In the data below, count how many lines contain "true" and give that number by itself.

============================================================

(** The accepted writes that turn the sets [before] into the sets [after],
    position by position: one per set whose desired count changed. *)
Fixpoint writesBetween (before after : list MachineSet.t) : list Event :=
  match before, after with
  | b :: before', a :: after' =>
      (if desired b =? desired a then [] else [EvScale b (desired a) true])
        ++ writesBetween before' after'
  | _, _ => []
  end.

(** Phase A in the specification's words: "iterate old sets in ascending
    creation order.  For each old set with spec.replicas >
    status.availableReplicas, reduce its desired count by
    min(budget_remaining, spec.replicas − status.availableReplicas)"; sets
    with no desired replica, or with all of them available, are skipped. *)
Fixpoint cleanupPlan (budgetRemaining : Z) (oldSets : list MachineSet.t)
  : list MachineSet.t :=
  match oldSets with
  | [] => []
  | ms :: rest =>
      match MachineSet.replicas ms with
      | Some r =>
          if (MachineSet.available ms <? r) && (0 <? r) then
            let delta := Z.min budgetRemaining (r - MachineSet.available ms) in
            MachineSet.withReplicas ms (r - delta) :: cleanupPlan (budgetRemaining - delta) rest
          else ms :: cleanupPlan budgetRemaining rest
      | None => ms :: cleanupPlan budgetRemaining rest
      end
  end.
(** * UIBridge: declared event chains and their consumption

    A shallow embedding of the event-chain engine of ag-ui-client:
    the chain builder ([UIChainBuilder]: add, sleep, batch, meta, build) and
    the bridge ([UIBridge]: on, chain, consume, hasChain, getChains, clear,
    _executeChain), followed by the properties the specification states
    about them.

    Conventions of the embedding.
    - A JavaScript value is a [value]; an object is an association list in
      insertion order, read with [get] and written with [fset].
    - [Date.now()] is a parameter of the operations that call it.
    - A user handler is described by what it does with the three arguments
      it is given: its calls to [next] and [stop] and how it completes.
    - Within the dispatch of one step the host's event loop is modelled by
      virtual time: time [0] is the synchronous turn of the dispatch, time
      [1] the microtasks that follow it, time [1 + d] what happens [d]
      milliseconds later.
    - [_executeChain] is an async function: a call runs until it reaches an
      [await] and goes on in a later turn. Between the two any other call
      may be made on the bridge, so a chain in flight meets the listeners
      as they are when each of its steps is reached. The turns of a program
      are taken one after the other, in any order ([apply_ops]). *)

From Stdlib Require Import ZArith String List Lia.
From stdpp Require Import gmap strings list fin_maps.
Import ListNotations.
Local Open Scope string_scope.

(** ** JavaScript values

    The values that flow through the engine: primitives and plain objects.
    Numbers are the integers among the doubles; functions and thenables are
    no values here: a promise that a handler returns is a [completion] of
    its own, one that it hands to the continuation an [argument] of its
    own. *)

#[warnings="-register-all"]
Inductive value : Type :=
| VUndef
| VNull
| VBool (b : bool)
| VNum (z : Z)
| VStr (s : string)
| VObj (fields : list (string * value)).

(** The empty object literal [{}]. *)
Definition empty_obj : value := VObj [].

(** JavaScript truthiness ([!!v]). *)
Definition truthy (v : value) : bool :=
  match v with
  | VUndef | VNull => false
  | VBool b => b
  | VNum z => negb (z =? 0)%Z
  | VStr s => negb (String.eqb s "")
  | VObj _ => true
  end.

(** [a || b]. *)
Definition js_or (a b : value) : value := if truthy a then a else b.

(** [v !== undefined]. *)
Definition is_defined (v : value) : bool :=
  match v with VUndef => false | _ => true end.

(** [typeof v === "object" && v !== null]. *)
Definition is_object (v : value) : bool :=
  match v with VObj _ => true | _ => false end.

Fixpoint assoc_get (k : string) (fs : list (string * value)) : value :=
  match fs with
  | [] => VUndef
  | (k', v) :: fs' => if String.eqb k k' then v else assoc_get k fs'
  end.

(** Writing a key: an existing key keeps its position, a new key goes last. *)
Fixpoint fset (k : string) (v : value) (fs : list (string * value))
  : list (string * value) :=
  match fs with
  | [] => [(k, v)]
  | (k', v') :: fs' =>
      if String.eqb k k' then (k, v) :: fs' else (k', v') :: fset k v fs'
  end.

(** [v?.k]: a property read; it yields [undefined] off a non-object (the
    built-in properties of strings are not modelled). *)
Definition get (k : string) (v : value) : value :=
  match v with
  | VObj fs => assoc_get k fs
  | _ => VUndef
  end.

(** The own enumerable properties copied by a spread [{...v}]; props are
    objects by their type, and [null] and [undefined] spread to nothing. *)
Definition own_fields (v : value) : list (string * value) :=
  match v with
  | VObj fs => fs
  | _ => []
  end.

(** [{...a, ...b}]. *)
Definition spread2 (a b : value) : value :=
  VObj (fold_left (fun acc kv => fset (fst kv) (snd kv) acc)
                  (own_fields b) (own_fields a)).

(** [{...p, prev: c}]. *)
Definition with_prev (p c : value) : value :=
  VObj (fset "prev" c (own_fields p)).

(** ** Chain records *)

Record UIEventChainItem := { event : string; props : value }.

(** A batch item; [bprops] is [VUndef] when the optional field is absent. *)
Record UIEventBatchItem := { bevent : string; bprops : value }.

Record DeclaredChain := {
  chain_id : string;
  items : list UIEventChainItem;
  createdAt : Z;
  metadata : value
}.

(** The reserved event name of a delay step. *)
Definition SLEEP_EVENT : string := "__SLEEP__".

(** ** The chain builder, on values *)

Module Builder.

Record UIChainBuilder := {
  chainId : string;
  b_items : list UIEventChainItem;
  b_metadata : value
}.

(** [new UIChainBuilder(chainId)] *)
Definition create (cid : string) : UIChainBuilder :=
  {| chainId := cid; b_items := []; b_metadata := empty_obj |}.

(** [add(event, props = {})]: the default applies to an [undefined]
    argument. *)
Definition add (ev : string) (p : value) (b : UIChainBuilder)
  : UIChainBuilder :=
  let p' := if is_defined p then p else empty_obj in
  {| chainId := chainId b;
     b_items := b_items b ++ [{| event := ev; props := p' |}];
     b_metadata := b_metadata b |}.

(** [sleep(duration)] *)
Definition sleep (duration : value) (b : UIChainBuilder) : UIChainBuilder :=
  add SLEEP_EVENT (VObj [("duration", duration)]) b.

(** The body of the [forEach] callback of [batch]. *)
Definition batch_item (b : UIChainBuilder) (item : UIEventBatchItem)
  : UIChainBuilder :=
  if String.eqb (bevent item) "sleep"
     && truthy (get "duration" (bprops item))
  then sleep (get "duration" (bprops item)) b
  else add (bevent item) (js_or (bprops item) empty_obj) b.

============================================================

## ANSWER BELOW
4